DATA SHOWN

(** * ScyllaDB backfill service: a shallow embedding of
      [proto_backfill_main.py] and the properties of its table copier,
      checkpoint store, parallel batch executor and run orchestrator.

    The Python methods of [ScyllaBackfillService] are written as functions
    of a small state-exception-writer monad: the state holds what the
    service mutates ([self.stats], the checkpoint directory, [self.running]),
    an exception is an outcome, and every observable effect (a statement
    sent to the target, a checkpoint written or removed, a log line) is an
    event of the returned trace.  Everything the service only observes (the
    two database sessions, the file system faults, the clock, the thread
    pool) is an oracle of the environment [Env].

    The code around the service ([verify_data_integrity],
    [load_tables_from_config] and the end of [main], the connections of
    [initialize_services] and [cleanup], and [ScyllaDBService.write_data] of
    [scylla_service.py]) touches none of that state and is written as plain
    functions that return what they log and do. *)

From Stdlib Require Import ZArith QArith List Permutation Lia.
From stdpp Require Import base option list gmap strings.
Import ListNotations.
Local Close Scope Q_scope.
Local Open Scope string_scope.
Local Open Scope Z_scope.
Local Open Scope list_scope.

(** ** Values *)

(** A cell of a database row.  The copier passes cells through unchanged and
    the validator compares them for equality. *)
Inductive Value : Type :=
| VNull
| VBool (b : bool)
| VInt (z : Z)
| VText (s : string).

#[global] Instance Value_eq_dec : EqDecision Value.
Proof. solve_decision. Defined.

(** A driver row is a named tuple: field names with their cells, in column
    order. *)
Definition Row : Type := list (string * Value).

Definition _fields (r : Row) : list string := map fst r.

(** What [json.load] can return. Floats are carried as rationals; nothing
    below computes with them. *)
#[warnings="-register-all"]
Inductive jsonv : Type :=
| JNull
| JBool (b : bool)
| JInt (z : Z)
| JFloat (q : Q)
| JStr (s : string)
| JArr (l : list jsonv)
| JObj (kvs : list (string * jsonv)).

(** Python exceptions, all of them subclasses of [Exception]. *)
Inductive Exn : Type :=
| TypeError
| ValueError
| AttributeError
| JSONDecodeError
| OSError
| DriverError
| RuntimeError.

(** ** Records of the source *)

(** [@dataclass PerformanceMetrics]. *)
Record PerformanceMetrics : Type := mkMetrics {
  records_per_second : Q;
  memory_usage_percent : Q;
  cpu_usage_percent : Q;
  duration_seconds : Q;
  total_records : Z
}.

Definition default_metrics : PerformanceMetrics :=
  mkMetrics 0%Q 0%Q 0%Q 0%Q 0.

(** [@dataclass Checkpoint].  A dataclass does not check its annotations, so
    a field holds whatever the caller (or the JSON file) supplied. *)
Record Checkpoint : Type := mkCheckpoint {
  table_name : jsonv;
  processed_count : jsonv;
  total_count : jsonv;
  timestamp : jsonv;
  batch_size : jsonv
}.

(** [checkpoint.__dict__], as [json.dump] writes it and [json.load] reads it
    back. *)
Definition checkpoint_dict (c : Checkpoint) : jsonv :=
  JObj [("table_name", table_name c);
        ("processed_count", processed_count c);
        ("total_count", total_count c);
        ("timestamp", timestamp c);
        ("batch_size", batch_size c)].

Definition checkpoint_fields : list string :=
  ["table_name"; "processed_count"; "total_count"; "timestamp"; "batch_size"].

(** [self.stats]; the wall-clock entries ([start_time], [end_time],
    [duration]) are left out. *)
Record Stats : Type := mkStats {
  tables_processed : Z;
  records_processed : Z;
  errors : Z;
  performance_metrics : gmap string PerformanceMetrics
}.

(** [self.config], as far as the service reads it. [cfg_batch_size] is
    [None] when the key is absent ([config.get('batch_size', 5000)]). *)
Record Config : Type := mkConfig {
  cfg_batch_size : option Z;
  max_workers : Z;
  enable_resume : bool;
  enable_parallel : bool
}.

(** ** The checkpoint directory *)

(** A file of the checkpoint directory: one that cannot be opened or read,
    or a text with the value [json.load] parses from it ([None]: not JSON). *)
Inductive FileData : Type :=
| Unreadable
| Text (parsed : option jsonv).

(** What one attempt to write a checkpoint file does. *)
Inductive WriteOutcome : Type :=
| WriteOk
| WriteRefused   (* [os.makedirs] or [open] raised: nothing written *)
| WriteTorn.     (* [open] truncated the file, [json.dump] raised *)

(** ** Events *)

Inductive Level : Type := Debug | Info | Warning | Error.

WHAT THE TASK ASKS
Send back the lines of the records word for word, from the very first through the line containing "The Python methods".

WRITTEN REPLY
(** * ScyllaDB backfill service: a shallow embedding of
      [proto_backfill_main.py] and the properties of its table copier,
      checkpoint store, parallel batch executor and run orchestrator.

    The Python methods of [ScyllaBackfillService] are written as functions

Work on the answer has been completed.